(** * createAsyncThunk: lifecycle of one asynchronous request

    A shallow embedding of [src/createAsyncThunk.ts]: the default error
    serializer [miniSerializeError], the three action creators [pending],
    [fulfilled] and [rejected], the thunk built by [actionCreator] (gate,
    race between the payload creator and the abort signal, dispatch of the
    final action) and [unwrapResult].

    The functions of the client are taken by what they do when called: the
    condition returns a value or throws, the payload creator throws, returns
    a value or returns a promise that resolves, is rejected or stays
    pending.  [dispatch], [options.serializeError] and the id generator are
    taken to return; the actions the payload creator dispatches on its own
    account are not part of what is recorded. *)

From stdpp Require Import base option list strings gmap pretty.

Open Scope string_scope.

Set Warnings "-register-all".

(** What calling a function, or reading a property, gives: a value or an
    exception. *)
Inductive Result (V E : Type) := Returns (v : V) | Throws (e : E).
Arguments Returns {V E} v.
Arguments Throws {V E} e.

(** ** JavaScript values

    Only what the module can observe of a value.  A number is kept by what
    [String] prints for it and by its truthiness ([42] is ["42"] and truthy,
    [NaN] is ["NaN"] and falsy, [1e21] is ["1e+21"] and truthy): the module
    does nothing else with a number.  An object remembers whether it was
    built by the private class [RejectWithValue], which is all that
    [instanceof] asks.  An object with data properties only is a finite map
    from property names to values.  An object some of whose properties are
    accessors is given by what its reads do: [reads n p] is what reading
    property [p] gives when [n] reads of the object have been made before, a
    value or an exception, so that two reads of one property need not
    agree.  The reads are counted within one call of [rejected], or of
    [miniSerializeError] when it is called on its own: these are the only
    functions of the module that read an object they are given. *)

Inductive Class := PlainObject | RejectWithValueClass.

▶ [EXERCISE]: Please give the listing above once more, word for word.

▶ [YOUR SOLUTION]:
(** * createAsyncThunk: lifecycle of one asynchronous request

    A shallow embedding of [src/createAsyncThunk.ts]: the default error
    serializer [miniSerializeError], the three action creators [pending],
    [fulfilled] and [rejected], the thunk built by [actionCreator] (gate,
    race between the payload creator and the abort signal, dispatch of the
    final action) and [unwrapResult].

    The functions of the client are taken by what they do when called: the
    condition returns a value or throws, the payload creator throws, returns
    a value or returns a promise that resolves, is rejected or stays
    pending.  [dispatch], [options.serializeError] and the id generator are
    taken to return; the actions the payload creator dispatches on its own
    account are not part of what is recorded. *)

From stdpp Require Import base option list strings gmap pretty.

Open Scope string_scope.

Set Warnings "-register-all".

(** What calling a function, or reading a property, gives: a value or an
    exception. *)
Inductive Result (V E : Type) := Returns (v : V) | Throws (e : E).
Arguments Returns {V E} v.
Arguments Throws {V E} e.

(** ** JavaScript values

    Only what the module can observe of a value.  A number is kept by what
    [String] prints for it and by its truthiness ([42] is ["42"] and truthy,
    [NaN] is ["NaN"] and falsy, [1e21] is ["1e+21"] and truthy): the module
    does nothing else with a number.  An object remembers whether it was
    built by the private class [RejectWithValue], which is all that
    [instanceof] asks.  An object with data properties only is a finite map
    from property names to values.  An object some of whose properties are
    accessors is given by what its reads do: [reads n p] is what reading
    property [p] gives when [n] reads of the object have been made before, a
    value or an exception, so that two reads of one property need not
    agree.  The reads are counted within one call of [rejected], or of
    [miniSerializeError] when it is called on its own: these are the only
    functions of the module that read an object they are given. *)

Inductive Class := PlainObject | RejectWithValueClass.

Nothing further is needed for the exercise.